Des adaptations sont toutefois indispensables au niveau des ordonnances concernées. Les premières modifications concernant la législation sur les produits chimiques sont déjà proposées dans le cadre de la quatrième révision de l'ordonnance sur les produits chimiques, actuellement en procédure d'audition. Elle prévoit notamment de signaler la présence de nanoparticules lors de la notification de nouvelles substances, ainsi que lors de la déclaration de substances dangereuses ou de préparations contenant de telles substances.

Le projet de révision de la loi sur les denrées alimentaires (PLDAI) actuellement en discussion au Parlement permet comme la loi actuelle de restreindre ou d'interdire l'emploi de procédés physiques, chimiques ou microbiologiques (art. 20 PLDAI), ce qui concerne également la nanotechnologie.

2. Dans un souci d'information du consommateur, l'Union européenne introduira une mention sur l'étiquette des produits cosmétiques et des denrées alimentaires signalant la présence de nanomatériaux, et ce respectivement en 2013 et 2014. Des délais transitoires sont prévus.
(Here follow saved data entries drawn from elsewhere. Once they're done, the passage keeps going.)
Lemma serialize_ext fs i v w :
  (forall j f n, fs !! j = Some f -> (n < count f)%nat -> val_at v (i + j) n = val_at w (i + j) n) ->
  serialize_from fs i v = serialize_from fs i w.
Proof.
  revert i. induction fs as [|f fs IH]; intros i H; [done|]. cbn [serialize_from]. f_equal.
  - f_equal. apply map_ext_in. intros n Hn%in_seq. f_equal. specialize (H 0%nat f n eq_refl ltac:(lia)).
    by rewrite Nat.add_0_r in H.
  - apply IH. intros j g n Hj Hn. rewrite Nat.add_succ_comm. by apply (H (S j) g n).
Qed.

Lemma load_file fs r u : fields_ok fs = true -> words u -> (length fs <= r)%nat ->
  exists w, load_ini (Some (ini_of u 0 fs)) fs (vals0 r) = Some w /\ shape r w /\
    forall j f n, fs !! j = Some f -> (n < count f)%nat -> val_at w j n = val_at u j n.
Proof.
  intros Hok Hu Hr. eexists. split; [cbn; rewrite (ini_lines fs u 0 fs Hok Hu (drop_0 fs)); reflexivity|].
  apply load_rows; [done..|apply shape0|lia].
Qed.

(** a file with a line "name = 0x.. 0x.." for every field, written from
    any table of 32-bit values, loads to a table that serialises to the same
    block: no line is split by the 1024-byte buffer, no name is mistaken for
    another, no value is lost or moved. [fields_ok] holds of both of the
    program's tables. *)
Theorem ini_roundtrip (fs : list field) (r : nat) (u : table)
    (Hok : fields_ok fs = true) (Hu : words u) (Hr : (length fs <= r)%nat) :
  exists w, load_ini (Some (ini_of u 0 fs)) fs (vals0 r) = Some w /\ serialize fs w = serialize fs u.
Proof.
  destruct (load_file fs r u Hok Hu Hr) as (w & H1 & _ & H2). exists w. split; [done|]. by apply serialize_ext.
Qed.

(** ** Commands *)

(** A tty that keeps answering: interrupted reads and non-empty ones only. *)
Definition lively (i : list chunk) : Prop := Forall (fun c => match c with Eintr => True | Data l => l <> [] | _ => False end) i.
Definition stream (i : list chunk) : bytes := mjoin (map (fun c => match c with Data l => l | _ => [] end) i).

Lemma read_full_stream i n got : lively i -> (n <= length (stream i))%nat ->
  exists i', read_full n i got = (Some (got ++ take n (stream i)), i') /\ lively i' /\ stream i' = drop n (stream i).
Proof.
  revert n got. induction i as [|c i IH]; intros n got Hl Hn.
  { destruct n; [|simpl in Hn; lia]. exists []. simpl. by rewrite app_nil_r. }
  destruct n as [|n]; [exists (c :: i); split_and!; [by rewrite app_nil_r|done|done]|].
  apply Forall_cons_iff in Hl as [Hc Hl]. unfold stream in *. cbn [map] in *. rewrite mjoin_cons in *.
  destruct c as [| | |l]; try done; [by apply IH|]. destruct l as [|x l]; [done|]. cbn [read_full].
  destruct (Nat.ltb_spec (S n) (length (x :: l))) as [Hlt|Hge].
  - exists (Data (drop (S n) (x :: l)) :: i). split_and!.
    + by rewrite take_app_le by lia.
    + apply List.Forall_cons; [|done]. intros E. apply (f_equal length) in E. rewrite length_drop in E. simpl in *. lia.
    + cbn [map]. rewrite mjoin_cons. by rewrite drop_app_le by lia.
  - rewrite length_app in Hn. destruct (IH (S n - length (x :: l))%nat (got ++ x :: l) Hl) as (i' & H1 & H2 & H3); [lia|].
    exists i'. split_and!; [|done|].
    + rewrite H1. rewrite take_app_ge by lia. by rewrite <- app_assoc.
    + rewrite H3. by rewrite drop_app_ge by lia.
Qed.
Le Conseil fédéral examine actuellement l'opportunité d'introduire également une telle exigence et d'adapter, le cas échéant, les ordonnances y relatives. Il veillera à consulter les milieux intéressés au préalable.

3. Les différentes procédures mentionnées au chiffre 1 permettent non seulement de protéger la santé des consommateurs mais également aux autorités d'avoir une vue d'ensemble des produits sur le marché en fonction de leur domaine d'application. Un registre des nanomatériaux produits et importés en Suisse tel que celui demandé par la motionnaire serait très coûteux et ne tiendrait pas compte de la diversité des applications et des risques spécifiques.

Durant le premier semestre 2012, un rapport rédigé par le DFI, le DETEC et le DFE devra rendre compte au Conseil fédéral de l'évolution de la situation nationale et internationale ainsi que de l'avancement des mesures prévues dans le plan d'action de 2008. Les conditions-cadres pour l'application de mesures concrètes y seront notamment analysées à la lumière des connaissances les plus actuelles et de l'expérience des dernières années.

Le Conseil fédéral propose de rejeter la motion.